Así que toda cola en el Metro es un obstáculo para el tránsito del resto de los usuarios. Quien entra a una estación con su boleto ya comprado, debe atravesar una cola para llegar al torniquete. Quien sale del vagón entre dos colas de personas que esperan entrar, debe atravesar una de ellas para alcanzar las escaleras mecánicas. Y en estos y en todos los casos en que una cola sea un obstáculo, el usuario la atravesará en el punto preciso en el que haya un espécimen de gente brecha.

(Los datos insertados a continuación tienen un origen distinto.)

(* ===== verification/UserHome.v ===== *)
(** Where the mails of a user are: the pool that dovecot.conf names, and the namespace that the
    configuration object and the object of the user give. A command of doveadm
    (storage-rbox/doveadm-rbox-plugin.cpp) that has connected its storage and looked up the
    namespace of its user works in that place. *)
From S2P Require Export Doveadm ReadOnly.
Local Open Scope rmb_scope.

Module UserHome.
(** The settings a command reads from Dovecot, before it has read those of the cluster. *)
Definition settings (getenv : string → option string) : RadosDovecotCephCfgImpl :=
  PluginConfig.set_config_valid true
    (foldl (λ c kv, match getenv kv.1 with Some v => PluginConfig.update_metadata kv.1 (Some v) c | None => c end)
       PluginConfig.new (map_items (dc_config (dovecot_cfg PluginConfig.new)))).
Definition pool (getenv : string → option string) : string := PluginConfig.get_pool_name (settings getenv).

(** The configuration that the object in the pool holds. *)
Definition cluster_config `{Jansson} (getenv : string → option string) (m : store) (cfg : RadosCephJsonConfig) : Prop :=
  ∃ ob, m !! (mk_ioctx (pool getenv) "", cfg_object_name (rados_cfg (settings getenv))) = Some ob ∧
    JsonConfig.from_json (read_range INT_MAX 0 (ob_data ob)) (JsonConfig.set_valid true (rados_cfg (settings getenv))) = Some (true, cfg).
(** The namespace of a user: the name with the suffix, or, when users are mapped, what the
    object of that name says. *)
Definition user_id (cfg : RadosCephJsonConfig) (username : string) : string :=
  if decide (username = "") then "" else username +:+ user_suffix cfg.
Definition maps_to (m : store) (pool : string) (cfg : RadosCephJsonConfig) (uid ns : string) : Prop :=
  if decide (uid = "" ∨ user_mapping cfg ≠ "true") then ns = uid
  else ∃ ob, m !! (mk_ioctx pool (user_ns cfg), uid) = Some ob ∧ ns = read_range INT_MAX 0 (ob_data ob).
Definition user_namespace (m : store) (pool : string) (cfg : RadosCephJsonConfig) (username ns : string) : Prop :=
  maps_to m pool cfg (user_id cfg username) ns.
(** The place of a user's mails. *)
Definition at_home `{Jansson} (getenv : string → option string) (m : store) (username : string) (io : ioctx) : Prop :=
  io_pool io = pool getenv ∧ ∃ cfg, cluster_config getenv m cfg ∧ user_namespace m (pool getenv) cfg username (io_ns io).

Section connect.
Context `{Jansson} `{LibradosLaws W} `{RadosAdmin W} `{!RadosAdminLaws W} `{!QuietAdmin W}.
Variables (getenv : string → option string).
  Implicit Types (s : Storage.state W) (w : W).

Lemma settings_run (s : Storage.state W) :
    Doveadm.read_plugin_configuration getenv (PluginConfig.new, s) = (tt, (settings getenv, s)).
Proof. unfold Doveadm.read_plugin_configuration. by rewrite on_fst_run. Qed.
Lemma settings_not_loaded : cfg_valid (rados_cfg (settings getenv)) = false.
Proof.
    unfold settings. set (f := λ _ _, _). assert (∀ l c, cfg_valid (rados_cfg c) = false → cfg_valid (rados_cfg (foldl f c l)) = false) as Hl.
    { intros l. induction l as [|kv l IH]; intros c Hc; [done|]. cbn [foldl]. apply IH. unfold f. by case_match. }
    specialize (Hl (map_items (dc_config (dovecot_cfg PluginConfig.new))) PluginConfig.new eq_refl). destruct (foldl f _ _) as [d r]. cbn in *. by destruct r.
Qed.

(** A new storage that was connected. *)
Lemma open_new poolname index_pool name user (w : W) :
    let '(r, s') := Storage.open_connection_named [] poolname index_pool name user (Storage.new, (Cluster.initial, w)) in
    objects s' = objs w ∧ ∀ n, r = Some n → 0 <= n → st_io_ctx s'.1 = mk_ioctx poolname "".
Proof.
    pose proof (quiet_admin (objs w)) as Hq.
    pose proof (open_connection_named_stays (P:=λ w', objs w' = objs w) [] poolname index_pool name user (Storage.new, (Cluster.initial, w)) eq_refl) as Ho.
    unfold Storage.open_connection_named in *. change (Storage.usable (Storage.new, (Cluster.initial, w))) with false in *. cbv iota in *.
    rewrite bind_eq, StorageRun.cluster_run in *. cbn [fst snd] in *.
    pose proof (init_spec [] (Some (name, user)) (Cluster.initial, w) ltac:(cbn; lia)) as Hn.
    destruct (Cluster.init [] _ _) as [r cw]. cbn [fst snd] in *. destruct Hn as [Hr0 Hn].
    destruct (decide (r < 0)); [rewrite ret_eq in *; split; [exact Ho|intros n [= <-]; lia]|]. specialize (Hn ltac:(lia)).
    pose proof (create_connection_spec poolname index_pool 1 (st_nspace Storage.new) ltac:(lia) (Storage.new, cw)) as Hk.
    pose proof (create_connection_answer poolname index_pool (Storage.new, cw) I) as Ha.
    destruct (Storage.create_connection poolname index_pool (Storage.new, cw)) as [r' s']. cbn [fst snd] in *.
    split; [exact Ho|]. intros v Er Hv. replace v with 0 in Er by (specialize (Ha v Er); lia).
    destruct Hk as ((_ & _ & Hio & _) & _); [split; [exact Hn|done]|exact Er|exact Hio].
Qed.

(** ** What a command has read *)

Lemma read_object_gives oid (c : RadosCephConfig) io w : cc_io_ctx c = Some io →
    let '((r, bl), (c', w')) := CephConfig.read_object oid (c, w) in
    c' = c ∧ objs w' = objs w ∧ (0 <= r → ∃ ob, objs w !! (io, oid) = Some ob ∧ bl = read_range INT_MAX 0 (ob_data ob)).
Proof.
    intros Hio. unfold CephConfig.read_object. rewrite bind_eq, config_get_run. cbn [fst snd]. rewrite Hio, config_world_run.
    cbn [fst snd]. destruct (read_retry_spec io oid CephConfig.max_retry (-1) w) as [(n & _ & _ & _ & Hr)|(_ & _ & Hw & Hn)].
    - rewrite Hr. pose proof (read_law io oid INT_MAX 0 (after_attempts io oid n w)) as Hl.
      destruct (io_read io oid INT_MAX 0 _) as [[r bl] w']. cbn [fst snd]. rewrite after_attempts_objs in Hl.
      destruct Hl as (Eo & _ & Hl). split; [done|]. split; [done|]. intros Hr0. by apply Hl.
    - specialize (Hn ltac:(unfold CephConfig.max_retry; lia)).
      destruct (CephConfig.read_retry _ _ _ _ _) as [[r bl] w']. cbn [fst snd] in *. subst w'.
      split; [done|]. split; [apply after_attempts_objs|lia].
Qed.
Lemma load_cfg_gives (c : RadosCephConfig) io w : cc_io_ctx c = Some io → cfg_valid (cc_config c) = false →
    let '(r, (c', w')) := CephConfig.load_cfg (c, w) in
    objs w' = objs w ∧ ∀ n, r = Some n → 0 <= n → cc_io_ctx c' = Some io ∧
      ∃ ob, objs w !! (io, cfg_object_name (cc_config c)) = Some ob ∧
        JsonConfig.from_json (read_range INT_MAX 0 (ob_data ob)) (JsonConfig.set_valid true (cc_config c)) = Some (true, cc_config c').
Proof.
    intros Hio Hv. unfold CephConfig.load_cfg. rewrite bind_eq, config_get_run. cbn [fst snd]. rewrite Hv, bind_eq.
    pose proof (read_object_gives (cfg_object_name (cc_config c)) c io w Hio) as Hr.
    destruct (CephConfig.read_object _ _) as [[r bl] [c' w']]. destruct Hr as (-> & Ew & Hr). cbn [fst snd].
    destruct (decide (r < 0)); [rewrite ret_eq; split; [done|intros n [= <-]; lia]|].
    destruct (Hr ltac:(lia)) as (ob & Hob & ->). rewrite bind_eq, config_modify_run, bind_eq, config_get_run. cbn [fst snd cc_config cc_io_ctx].
    destruct (JsonConfig.from_json _ _) as [[ok cfg]|] eqn:Ej; [|by rewrite ret_eq].
    rewrite bind_eq, config_modify_run, ret_eq. cbn [fst snd cc_config cc_io_ctx]. split; [done|].
    intros v [= <-] Hn. split; [done|]. exists ob. split; [done|]. destruct ok; [done|lia].
Qed.
Lemma lookup_gives uid (c : RadosDovecotCephCfgImpl) st (cl : RadosClusterImpl) w p :
    cfg_valid (rados_cfg c) = true → st_io_ctx st = mk_ioctx p "" →
    let '((ok, v), (c', (st', (cl', w')))) := Tool.lookup_key uid (c, (st, (cl, w))) in
    c' = c ∧ st_io_ctx st' = mk_ioctx p "" ∧ objs w' = objs w ∧
    (ok = true → ∃ ns, v = Some ns ∧ maps_to (objs w) p (rados_cfg c) uid ns).
Proof.
    intros Hv Hio. unfold Tool.lookup_key. set (cc := mk_ceph_config (rados_cfg c) (Some (st_io_ctx st))).
    destruct (decide (uid = "")) as [->|Hu].
    { unfold NamespaceMgr.lookup_key. rewrite decide_True by done. cbn. split; [done|].
      split; [by destruct st|]. split; [done|]. intros _. exists "". split; [done|]. unfold maps_to. by rewrite decide_True by (by left). }
    assert (CephConfig.is_user_mapping cc = bool_decide (user_mapping (rados_cfg c) = "true")) as Em by done.
    case_bool_decide as Hm.
    - pose proof (lookup_miss cc (st_io_ctx st) ∅ uid w Hu eq_refl Hv Em (lookup_empty _)) as Hl.
      destruct (NamespaceMgr.lookup_key _ _) as [[ok v] [m w']]. destruct Hl as (Ec & Eo & Hl). rewrite Ec. cbn.
      split; [done|]. split; [by rewrite Hio; destruct st|]. split; [done|]. intros ->.
      destruct Hl as [([=] & _)|(_ & ob & Hob & -> & _)]. eexists. split; [done|]. unfold maps_to. rewrite decide_False by (intros [?|?]; done).
      exists ob. split; [|done]. unfold user_key in Hob. by rewrite Hio in Hob.
    - unfold NamespaceMgr.lookup_key. cbn [nm_config]. rewrite decide_False by done.
      unfold CephConfig.is_config_valid. cbn [cc_config cc]. rewrite Hv, Em. cbn.
      split; [done|]. split; [by destruct st|]. split; [done|]. intros _. exists uid. split; [done|].
      unfold maps_to. by rewrite decide_True by (by right).
Qed.

(** ** The commands *)

(** What the first part of a command leaves: nothing was written; when it succeeded, the storage
    is in the pool, with the configuration of the cluster. *)
Lemma connected (w : W) :
    let '(r, (c, (st, (cl, w')))) := Doveadm.open_connection_load_config getenv (PluginConfig.new, (Storage.new, (Cluster.initial, w))) in
    objs w' = objs w ∧ ∀ n, r = Some n → 0 <= n →
      st_io_ctx st = mk_ioctx (pool getenv) "" ∧ cluster_config getenv (objs w) (rados_cfg c).
Proof.
    unfold Doveadm.open_connection_load_config, Doveadm.open_connection, Tool.config, Tool.storage.
    rewrite bind_eq, settings_run. cbn [fst snd]. rewrite bind_eq, bind_eq, on_fst_run. cbn [st_get fst snd]. rewrite on_snd_run.
    cbn [fst snd]. pose proof (open_new (pool getenv) (PluginConfig.get_index_pool_name (settings getenv))
      (PluginConfig.get_rados_cluster_name (settings getenv)) (PluginConfig.get_rados_username (settings getenv)) w) as Ho.
    unfold pool in Ho. destruct (Storage.open_connection_named _ _ _ _ _ _) as [r [st [cl w1]]]. destruct Ho as [Ew Ho].
    unfold objects in Ew. cbn [fst snd] in *. destruct r as [r|]; [|by rewrite ret_eq].
    destruct (decide (r < 0)); [rewrite ret_eq; split; [done|intros n [= <-]; lia]|]. specialize (Ho r eq_refl ltac:(lia)).
    unfold Tool.on_config. set (cc := mk_ceph_config (rados_cfg (settings getenv)) (Some (st_io_ctx st))).
    pose proof (load_cfg_gives cc (st_io_ctx st) w1 eq_refl settings_not_loaded) as Hl.
    destruct (CephConfig.load_cfg _) as [r' [c' w']]. destruct Hl as [Ew' Hl]. split; [congruence|].
    intros v Er Hn. destruct (Hl v Er Hn) as (-> & ob & Hob & Hj). unfold cluster_config, pool. split; [by destruct st|].
    exists ob. rewrite Ho, Ew in Hob. by split.
Qed.
Lemma found_namespace username c st cl w p :
    st_io_ctx st = mk_ioctx p "" →
    let '(ms, (c', (st', (cl', w')))) := Tool.init_metadata_storage_module username (c, (st, (cl, w))) in
    objs w' = objs w ∧ (ms ≠ None → ∃ ns, st_io_ctx st' = mk_ioctx p ns ∧ user_namespace (objs w) p (rados_cfg c) username ns).
Proof.
    intros Hio. unfold Tool.init_metadata_storage_module, Tool.config, Tool.storage.
    rewrite bind_eq, on_fst_run. cbn [st_modify fst snd]. rewrite bind_eq, on_fst_run. cbn [st_get fst snd].
    set (c1 := PluginConfig.set_rados _ c).
    assert (cfg_valid (rados_cfg c1) = true ∧ user_namespace (objs w) p (rados_cfg c1) username = user_namespace (objs w) p (rados_cfg c) username)
      as [Hv <-] by by destruct c as [d []].
    change (if decide (username = "") then "" else _) with (user_id (rados_cfg c1) username). unfold user_namespace.
    set (uid := user_id _ _). rewrite bind_eq. pose proof (lookup_gives uid c1 st cl w p Hv Hio) as Hl.
    destruct (Tool.lookup_key _ _) as [[ok v] [c' [st' [cl' w1]]]]. destruct Hl as (-> & Hio1 & Eo & Hl). cbn [fst snd].
    set (again := if ok then _ else _).
    assert (let '((ok, v), (c', (st', (cl', w')))) := again (c1, (st', (cl', w1))) in
      c' = c1 ∧ st_io_ctx st' = mk_ioctx p "" ∧ objs w' = objs w ∧ (ok = true → ∃ ns, v = Some ns ∧ maps_to (objs w) p (rados_cfg c1) uid ns)) as Ha.
    { subst again. destruct ok; [by rewrite ret_eq|].
      pose proof (lookup_gives uid c1 st' cl' w1 p Hv Hio1) as Hl'. by rewrite Eo in Hl'. }
    rewrite bind_eq. destruct (again _) as [[ok' v'] [c2 [st2 [cl2 w2]]]]. destruct Ha as (-> & Hio2 & Eo2 & Hf). cbn [fst snd].
    destruct ok'; [|by rewrite ret_eq]. destruct (Hf eq_refl) as (ns & -> & Hns).
    rewrite bind_eq, on_snd_run. cbn [fst snd]. rewrite set_namespace_run, bind_eq, on_snd_run, ret_eq.
    split; [done|]. intros _. exists ns. split; [|done]. cbn. by rewrite Hio2.
Qed.

End connect.
End UserHome.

La gente brecha es esa que siempre es escogida por los usuarios como el punto en que la cola puede ser atravesada. No importa que, al avanzar la cola, el espécimen cambie de sitio: invariablemente será escogido como la brecha por donde pasar. Tampoco tiene caso que el espécimen intente disminuir el espacio disponible acercándose más a quien tiene delante: quien desee pasar se detendrá ante él y, con una mirada reprobatoria, le hará entender que tiene que darle paso. Es inevitable: eres gente brecha y no puedes negarte a dar paso.

Sé todas estas cosas, por supuesto, porque yo formo parte de la gente brecha. Quizás sea mi fisonomía, o algo en mis genes que es percibido por los sentidos de quienes no son gente brecha. Los demás ven en mí el punto de quiebre de la cola y, créanme, no existe fuerza en este mundo que los convenza de lo contrario.